In a discussion on the trends in retail, and the oncoming challenges that all retailers face, a client after discussing the concept of “clientelling” – said to me “Are you saying we must become a ‘service company’?”,with a certain amount of cynicism.  I hesitated.  Was that what I was really recommending?  It struck me, “YES” I said, “yes that is exactly what I’m saying.”
But, it goes way beyond “clientelling” – that is, providing technologically aided means of either aiding the sales associate, or the customer themselves, with their in-store shopping process.  It means that you attempt to “serve” your customer throughout their shopping process.  Where does that start?
We use the following process cycle to describe the steps of the shopping process – with the consumer in the middle of course – perfectly connected (nirvana).shopper-journey_20140411095823_211506 (6)
The reality is most of us really do not “serve” the customer through this journey, or if we do, we do it in-store, not out of the store, or perhaps not even then.  For example, most of us go through our daily lives as anonymous beings in the world.  And, nowhere is this more true than most in-store shopping experiences.  How many times have you gone into a store, and they know your name?  Even in higher end retailers – do they know you?  Do they serve you?
As a retailer, what if you took this journey with your customer?  What would you think?  And, perhaps more importantly, how would you feel at each stage of this journey?  Would you feel like you’ve been served at every step?
Awareness Phase
For example, how do you think your customer feels when they’re made aware of your store offerings?
Are they made aware by seeing some form of advertising – TV, billboards, ad circulars?  Or, advertising by the consumer products company making the products?  Do they watch the advertising – it used to be the adage that we know 50% of what we spend on advertising is effective, just not which 50%.  But, now?  The effectiveness is much less than 50%, and even less the younger the customer.
And, promotions, how does it make them feel to be offered a discount without much, if any information on the product itself?  What does that say about value, other than “cheap”?  It often degrades the value of both the store and the product.
Engagement Phase
Leading retailers have already begun to “get to know” their customers allowing their customer to “opt in” to letting you, the retailer, have information on them – perhaps they signed up in a loyalty program (otherwise we now get into a “creepy” factor discussion).  By collecting and refining the right information about them, you are able to gain intricate insight about your customer and then offer them relevant information on products that they would be interested in.  You can make them aware due to their interest, instead of pushing coupons or email promotions at them for things they’ll never be interested in.  Customization of promotional efforts towards the individual consumers due to their interests will help the customer feel heard and most importantly, valued.  In turn, this creates loyalty for you across multiple channels.
Creating customer profiles, and then working to enhance the profile, is one way of getting to know your customer.
This can be augmented, as cosmetics retailer Sephora does, by using additional ways of serving – communities for example.Beauty Boards - Sephora
Beauty retailer Sephora is launching its own take on social shopping with Beauty Board, a Pinterest-meets-Instagram photo-heavy platform that encourages users to share and tag their “beauty looks.”
Folks who like dabbling with different looks can upload images, tag products and offer tips on how they made it all come together.
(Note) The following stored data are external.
(* ===== verification/AssetsProps.v ===== *)
(** * Theorems on asset verification: what a ready answer was seen from, over
    any sequence of calls and any behaviour of the file system, and the exact
    verdict of a full pass over files at rest. *)

From S2P Require Import Prelude Text Dict Contracts Registration RegistrationProps JsonText Identity Assets.
From Stdlib Require Import Ascii.
Local Open Scope Z_scope.

(** ** Calls that only read *)
Definition same_store (a b : AssetStore) : Prop :=
  as_state a = as_state b ∧ as_entries_ a = as_entries_ b ∧ as_baseline a = as_baseline b ∧ (as_step a ≤ as_step b)%nat.
Definition reads_only {A} (m : pym AssetStore A) : Prop := ∀ s, same_store s (m s).1.

Lemma same_trans a b c : same_store a b → same_store b c → same_store a c.
Proof. intros (? & ? & ? & ?) (? & ? & ? & ?). unfold same_store. split_and!; congruence || lia. Qed.
Lemma ro_bind {A B} (m : pym AssetStore A) (k : A → pym AssetStore B) : reads_only m → (∀ a, reads_only (k a)) → reads_only (m ≫= k).
Proof.
  intros Hm Hk s. specialize (Hm s). unfold mbind, pym_bind. destruct (m s) as [s1 [a|e]]; cbn [fst] in *; [|done].
  eapply same_trans; [done|apply Hk].
Qed.
Lemma ro_ret {A} (a : A) : reads_only (mret a).
Proof. by intros s. Qed.
Lemma ro_raise {A} e : reads_only (@raise AssetStore A e).
Proof. by intros s. Qed.
Lemma ro_lift {A} (o : outcome A) : reads_only (lift o).
Proof. by intros s. Qed.
Lemma ro_get : reads_only get.
Proof. by intros s. Qed.
Create HintDb assets.
#[export] Hint Resolve ro_ret ro_raise ro_lift ro_get : assets.

Lemma ro_map_each {A B} (l : list A) (f : A → pym AssetStore B) : (∀ a, reads_only (f a)) → reads_only (map_each l f).
Proof.
  intros Hf. induction l as [|a l IH]; cbn [map_each]; [auto with assets|].
  apply ro_bind; [apply Hf|intros b]. apply ro_bind; [done|auto with assets].
Qed.

(** Break a method into its calls. *)
Ltac ro_step := first [solve [auto with assets] | apply ro_bind; [|intros ?] | apply ro_map_each; intros ? | case_match].

Section Reads.
Context `{Digest} (w : nat → World) (cfg : StoreConfig) (reads : nat).

Lemma ro_interact : reads_only (interact w).
Proof. intros s. split_and!; try done. apply Nat.le_succ_diag_r. Qed.
Hint Resolve ro_interact : assets.
Lemma ro_fault {A} r (o : option A) : reads_only (or_fault r o).
Proof. apply ro_lift. Qed.
Lemma ro_fault_if b r : reads_only (fault_if b r).
Proof. apply ro_lift. Qed.
Lemma ro_now : reads_only (now_ w).
Proof. unfold now_. repeat ro_step. Qed.
Hint Resolve ro_fault ro_fault_if ro_now : assets.
Lemma ro_tick d : reads_only (tick w d).
Proof. unfold tick. repeat ro_step. Qed.
Hint Resolve ro_tick : assets.
Lemma ro_check_mount : reads_only (check_mount w cfg).
Proof. unfold check_mount. repeat ro_step. Qed.
Lemma ro_walk parts fd : reads_only (walk w fd parts).
Proof. revert fd. induction parts as [|p parts IH]; intros fd; cbn [walk]; repeat ro_step. Qed.
Hint Resolve ro_check_mount ro_walk : assets.
Lemma ro_open_parent parts : reads_only (open_parent w cfg parts).
Proof. unfold open_parent. repeat ro_step. Qed.
Hint Resolve ro_open_parent : assets.
Lemma ro_lstat_asset parts : reads_only (lstat_asset w cfg parts).
Proof. unfold lstat_asset. repeat ro_step. Qed.
Hint Resolve ro_lstat_asset : assets.
Lemma ro_stat_asset e k : reads_only (stat_asset w cfg e k).
Proof. unfold stat_asset. repeat ro_step. Qed.
Lemma ro_hash_fd fuel d fd pos seen : reads_only (hash_file_descriptor w fuel d fd pos seen).
Proof. revert pos seen. induction fuel as [|fuel IH]; intros pos seen; cbn [hash_file_descriptor]; repeat ro_step. Qed.
Lemma ro_fstat fd : reads_only (fstat w fd).
Proof. unfold fstat. repeat ro_step. Qed.
Hint Resolve ro_stat_asset ro_hash_fd ro_fstat : assets.
Lemma ro_hash_asset d e : reads_only (hash_asset w cfg reads d e).
Proof. unfold hash_asset. repeat ro_step. Qed.
Hint Resolve ro_hash_asset : assets.
Lemma ro_hash_all d es : reads_only (hash_all w cfg reads d es).
Proof. unfold hash_all. repeat ro_step. Qed.
Lemma ro_stat_model es mk : reads_only (stat_model w cfg es mk).
Proof. unfold stat_model. repeat ro_step. Qed.
End Reads.
#[export] Hint Resolve ro_interact ro_now ro_check_mount ro_hash_all ro_stat_model : assets.
(** Every publication of the run stays within its reservation. *)
Fixpoint all_within (cs : list blob_call) (m : BlobMetadata) : Prop :=
  match cs with [] => True | c :: cs => within_reservation c m ∧ all_within cs (blob_exec c m) end.

Lemma blob_run_wf cs m : blobs_wf m → all_within cs m → blobs_wf (blob_run cs m).
Proof. revert m. induction cs as [|c cs IH]; intros m Hm; simpl; [done|]. intros [Hc Hcs]. by apply IH, Hcs; apply blob_exec_wf. Qed.

Lemma BlobMetadata_init_wf oq gq mf rt tb m : BlobMetadata_init oq gq mf rt tb = Ret m → blobs_wf m.
Proof.
  unfold BlobMetadata_init. run_unfold. destruct (_ || _ || _) eqn:E; [done|]. intros [= <-]. bool_prop. simpl in *.
  split; [split|]; simpl; [apply dict_nodup_empty|intros k r Hk; by rewrite dict_lookup_empty in Hk|].
  intros [o|]; unfold charged, dsum; simpl; lia.
Qed.

(** C33: no transaction sequence oversells: from a new catalogue, whatever is
    reserved, staged, published, deleted, expired or recovered in whatever order
    (no publication exceeding its reservation), every owner stays within the
    owner quota and all of them together within the global quota. *)
Theorem blob_quota_safe oq gq mf rt tb m cs owner :
  BlobMetadata_init oq gq mf rt tb = Ret m → all_within cs m →
  usage_total (usage (blob_run cs m) owner) ≤ owner_quota_bytes (blob_run cs m) ∧
  global_bytes (blob_run cs m) ≤ global_quota_bytes (blob_run cs m).
Proof.
  intros Hi Hc. pose proof (blob_run_wf cs m (BlobMetadata_init_wf _ _ _ _ _ _ Hi) Hc) as [_ Hq].
  rewrite usage_charged, global_charged. split; [apply (Hq (Some owner))|apply (Hq None)].
Qed.

(** A held blob is never removed: while a read lease is out, no delete,
    expiry sweep, purge, publication or reservation changes the published row. *)
Theorem held_blob_survives cs m id r :
  blobs_wf m → all_within cs m → in_use id r m → Forall (spares id) cs → in_use id r (blob_run cs m).
Proof.
  revert m. induction cs as [|c cs IH]; intros m Hm; simpl; [done|]. intros [Hc Hcs] Hu [Hs Hss]%Forall_cons.
  apply IH; try done; [by apply blob_exec_wf|]. by apply in_use_exec; [apply Hm|..].
Qed.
It’s available at, Sephora’s mobile site and via its iPhone, and Android apps. You can also share your looks on Facebook, Pinterest, Twitter, and Google+.
You can also tag products used in posts, “love” a photo to save it for later and, of course, you can endlessly browse images as you dream up your latest look.
All of this information can help Sephora serve their customers better, but can also enlist the community to serve each other – there by helping everyone, including Sephora in the process.
Retail Equals Service
By putting yourself in your customer’s shoes, you can then start to imagine how you would like to be served at every step of the shopping journey.
Sound like hard work?  Big change from the way you do things today?  It may be, but starting with the mindset of viewing yourself as a service company, then putting pieces in place to truly serve the customer through every step of the journey – will earn you true customer loyalty and even more importantly, if done right the permission to engage.
With the technology now available today – from being able to build a 360 view of the customer, to social listening/engagement, to clientelling, to mobile shopping carts, mobile check out, to integrated customer service – all of these steps can be technically enabled to provide the service that customers want.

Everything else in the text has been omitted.